Judge of the Montgomery County Court of Common Pleas
- Incumbent
- Assumed office 2007
- Appointed by: Ted Strickland
- Preceded by: John Kessler

Personal details
- Born: Mary Lynn Wiseman November 17, 1961 (age 64) Chillicothe, Ohio, U.S.
- Education: Ball State University (BS) University of Arkansas at Little Rock (JD)

= Mary Wiseman (judge) =

American lawyer and judge (born 1961)

Mary L. Wiseman (born November 17, 1961) is an American lawyer and judge from Ohio. On October 22, 2007, Ohio Governor Ted Strickland appointed her to the Ohio Courts of Common Pleas for Montgomery County.

==Early life and education==
Wiseman was born in Chillicothe, Ohio and spent most of her childhood in Greenfield, Indiana. She received her bachelor's degree from Ball State University in 1984 and a Juris Doctor from the University of Arkansas at Little Rock School of Law in 1988.

== Career ==
In 1991, Wiseman became a partner at the law firm of Faruki Ireland and Cox P.L.L. A Democrat, Wiseman was elected in 1998 to the Dayton City Commission, serving until 2002 when she declined to run for a second term. A lesbian, she was the first openly gay person elected to public office in Dayton. In 2005, she became a shareholder at Coolidge Wall Co. LPA.

=== Ohio Court of Common Pleas ===
Upon her 2007 appointment to the bench, Wiseman became the first openly gay judge in the history of the state of Ohio.

During her first year as a judge, Wiseman presided over the high-profile trial of China P. Arnold, a mother found guilty of burning her month-old baby to death in a microwave oven. Wiseman sentenced Arnold to life in prison without the possibility of parole.

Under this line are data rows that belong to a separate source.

(** * Certificate-verification ledger: a shallow embedding of
      [core.py], [smart_contract.py] and [manager.py], and the properties
      the specification states about them.

    Layout: the library layer the code calls into (SHA-256, [json.dumps],
    Python string and number helpers), then the classes of the repository
    ([Block], [Blockchain], [CertificateSmartContract], [BlockchainManager]),
    then the theorems. *)

From Stdlib Require Import ZArith List String Ascii Bool Lia Permutation Sorted.
From Stdlib Require Import DecimalString Decimal.
From Stdlib Require DecimalZ DecimalPos DecimalFacts DecimalN.
Import ListNotations.
#[local] Set Warnings "-register-all".
Local Open Scope string_scope.
Local Open Scope Z_scope.

(* ================================================================== *)
(** ** [hashlib.sha256]: FIPS 180-4 over 32-bit words held in [Z] *)

Module SHA256.

Definition mask32 : Z := 0xffffffff.

Definition add32 (x y : Z) : Z := Z.land (x + y) mask32.

Definition shr (n x : Z) : Z := Z.shiftr x n.

Definition rotr (n x : Z) : Z :=
  Z.lor (Z.shiftr x n) (Z.land (Z.shiftl x (32 - n)) mask32).

Definition not32 (x : Z) : Z := Z.lxor x mask32.

Definition ch (x y z : Z) : Z := Z.lxor (Z.land x y) (Z.land (not32 x) z).

Definition maj (x y z : Z) : Z :=
  Z.lxor (Z.lxor (Z.land x y) (Z.land x z)) (Z.land y z).

Definition big_sigma0 (x : Z) : Z :=
  Z.lxor (Z.lxor (rotr 2 x) (rotr 13 x)) (rotr 22 x).

Definition big_sigma1 (x : Z) : Z :=
  Z.lxor (Z.lxor (rotr 6 x) (rotr 11 x)) (rotr 25 x).

Definition small_sigma0 (x : Z) : Z :=
  Z.lxor (Z.lxor (rotr 7 x) (rotr 18 x)) (shr 3 x).

Definition small_sigma1 (x : Z) : Z :=
  Z.lxor (Z.lxor (rotr 17 x) (rotr 19 x)) (shr 10 x).

(** The constants are the first 32 bits of the fractional parts of the
    cube roots (round constants) and square roots (initial state) of the
    first primes. *)
Definition is_prime (n : Z) : bool :=
  forallb (fun d => negb (n mod d =? 0))
          (map (fun k => Z.of_nat k + 2) (seq 0 (Z.to_nat (Z.sqrt n) - 1))).

Fixpoint primes_from (fuel count : nat) (n : Z) : list Z :=
  match fuel, count with
  | S fuel', S count' =>
      if is_prime n then n :: primes_from fuel' count' (n + 1)
      else primes_from fuel' count (n + 1)
  | _, _ => []
  end.

Definition first_primes (count : nat) : list Z := primes_from 400 count 2.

Wiseman sought election to the post in 2008. She looked set to face a challenge in the Democratic primary from District Court judge James D. Piergies, but he withdrew in January 2008 following a controversy over allegedly homophobic comments he had made during the campaign. She faced Margaret M. Quinn, a Republican but ended up winning by 53% to 47%.

Wiseman is admitted to the bar in Ohio, Arkansas, the United States District Court for the Southern District of Ohio, the United States District Court for the Northern District of Ohio, and the United States Court of Appeals for the Fourth Circuit, Sixth Circuit, Seventh Circuit, Eighth Circuit and Ninth Circuit, as well as the Supreme Court of the United States. She is a member of the Ohio State Bar Association and the American Bar Association.

=== Consideration for federal judicial nomination ===
In 2009, Wiseman was shortlisted for a vacancy on the U.S. District Court for the Southern District of Ohio. Ohio's two U.S. Senators – Sherrod Brown (D–Lorain) and George Voinovich (R–Cleveland) – convened a bipartisan commission to recommend candidates for the vacancy, with Wiseman emerging as one of three finalists. In July 2009, Brown and Voinovich recommended U.S. Magistrate Judge Timothy Black to Barack Obama for appointment to the seat.